Colorado v. Connelly, 479 U.S. 157 (1986), Supreme Court of the United States
Colorado v. Connelly is a cornerstone confession case at the intersection of voluntariness doctrine, Miranda rights, and mental illness.
Does the Due Process Clause require suppression of a confession given by a mentally ill defendant in the absence of coercive police activity, and what standard governs the State's burden to prove a valid Miranda waiver?
Coercive police activity is a necessary predicate to a finding that a confession is involuntary under the Due Process Clause of the Fourteenth Amendment. A defendant's mental condition, standing alone, does not render a confession or Miranda waiver involuntary for constitutional purposes. The prosecution bears the burden of proving a valid waiver of Miranda rights by a preponderance of the evidence.
No. The Court held that without evidence of police coercion or overreaching, a confession cannot be deemed involuntary under the Due Process Clause, even if the defendant suffers from severe mental illness. The Court also reaffirmed that the State must prove a valid Miranda waiver by a preponderance of the evidence, rejecting a higher clear-and-convincing standard.

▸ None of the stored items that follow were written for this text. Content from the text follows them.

(** Generations of the old version are not among the new ones. *)
Lemma old_gen_fresh g : g ∈ version_gens version → g ∉ shards.*1.
Proof.
  intros Hg (sh & -> & Hsh)%list_elem_of_fmap.
  pose proof (lr_shard _ _ _ _ _ Hlr sh Hsh) as [_ ?].
  pose proof (si_fresh _ _ Hinv _ Hg). lia.
Qed.

Lemma round_contents_old g : g ∈ version_gens version → round_contents g = contents g.
Proof.
  intros Hg%old_gen_fresh. unfold round_contents.
  by rewrite not_elem_of_list_to_map_1.
Qed.

Lemma round_contents_new sh : sh ∈ shards → round_contents sh.1 = sh.2.
Proof.
  intros Hsh. unfold round_contents. destruct sh as [g l].
  rewrite (elem_of_list_to_map_1 shards g l); [done|apply shards_nodup|done].
Qed.

Lemma next_level_filter :
  filter (λ s, sc_gen s ∉ sc_gen <$> mid) (pre ++ created.*1 ++ mid ++ post)
  = pre ++ created.*1 ++ post.
Proof.
  pose proof (cut_level _ _ _ _ Hcut) as HB.
  pose proof (level_gens_nodup B _ HlB) as Hnd. rewrite HB, !fmap_app in Hnd.
  apply NoDup_app in Hnd as (_ & Hd1 & (_ & Hd2 & _)%NoDup_app).
  rewrite !filter_app, (filter_all _ pre), (filter_all _ created.*1), (filter_none _ mid),
    (filter_all _ post); [done|..].
  - intros s Hs Hin. apply (Hd2 _ Hin). by apply list_elem_of_fmap_2.
  - intros s Hs Hn. apply Hn. by apply list_elem_of_fmap_2.
  - intros s Hs (s' & E & Hs')%list_elem_of_fmap.
    assert (sc_gen s ∈ shards.*1) as Hin by (rewrite <- created_gens; by apply list_elem_of_fmap_2).
    rewrite E in Hin. revert Hin. apply old_gen_fresh. apply (level_gens B _ HlB).
    rewrite HB. set_solver.
  - intros s Hs Hin. apply (Hd1 (sc_gen s)); [by apply list_elem_of_fmap_2|set_solver].
Qed.

Abbreviation round_levels :=
  (<[level + 1 := pre ++ created.*1 ++ post]> (<[level := kept]> (level_slice version))).

Lemma round_levels_edit mm ml :
  res_foldM levels_edit (level_slice version)
    (compaction_edits level (length pre) created (sc_gen <$> selected, mm) (sc_gen <$> mid, ml))
  = Ok round_levels.
Proof.
  rewrite (compaction_levels _ level A pre mid post).
  - cbn [fst]. rewrite next_level_filter, filter_gens; [done|]. by eapply level_gens_nodup.
  - done.
  - by rewrite HlB, (cut_level _ _ _ _ Hcut).
  - rewrite created_gens. apply (lr_gens _ _ _ _ _ Hlr).
Qed.

(** The rest of the version, before and after. *)
Lemma round_frame :
  ∃ X Y, version_tables version = X ++ (newest_first level A ++ pre ++ mid ++ post) ++ Y ∧
    concat (level_slice version) ≡ₚ A ++ (pre ++ mid ++ post) ++ X ++ Y ∧
    ∀ v, level_slice v = round_levels →
      version_tables v = X ++ (newest_first level kept ++ pre ++ created.*1 ++ post) ++ Y ∧
      concat (level_slice v) ≡ₚ kept ++ (pre ++ created.*1 ++ post) ++ X ++ Y.
Proof.
  destruct (levels_frame (level_slice version) level A B) as (X & Y & Hframe);
    [apply (si_wf _ _ Hinv)|done..|].
  exists X, Y. destruct (Hframe A B version) as [H1 H2].
  { by rewrite (list_insert_id _ level), (list_insert_id _ (level + 1)) by done. }
  rewrite (cut_level _ _ _ _ Hcut) in H1, H2. split_and!; [done..|].
  intros v Hv. by apply Hframe.
Qed.

Lemma old_scope_meta s :
  sc_gen s ∈ version_gens version → scope_meta (store_get st2) s = scope_meta (store_get st) s.
Proof.
  intros Hg%old_gen_fresh. unfold scope_meta, store_get. by rewrite Htables.
Qed.

Lemma created_meta : scope_meta (store_get st2) <$> created.*1 = created.*2.
Proof.
  rewrite <- list_fmap_compose. apply list_fmap_ext. intros i cr Hi.
  destruct (Forall2_lookup_r _ _ _ _ _ Hcreated Hi) as (sh & _ & Hn).
  destruct (new_loaded _ _ _ _ Hn) as (t & Ht & _ & _ & Hm). unfold compose, scope_meta, store_get.
  by rewrite (new_gen _ _ _ _ Hn), Ht.
Qed.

Connelly is pivotal for narrowing due process voluntariness analysis to police conduct. It clarifies that mental illness, intoxication, or other impairments may inform the analysis but are not independently dispositive absent police coercion. The decision reinforces the preponderance standard for proving a valid Miranda waiver and separates constitutional compulsion from evidentiary reliability. For practitioners, Connelly instructs: (1) document and litigate police overreaching to suppress a confession; (2) use mental health evidence to challenge knowing-and-intelligent waiver and reliability, but expect that constitutional suppression requires some police coercion; and (3) consider state-law avenues for exclusion when reliability is the principal concern.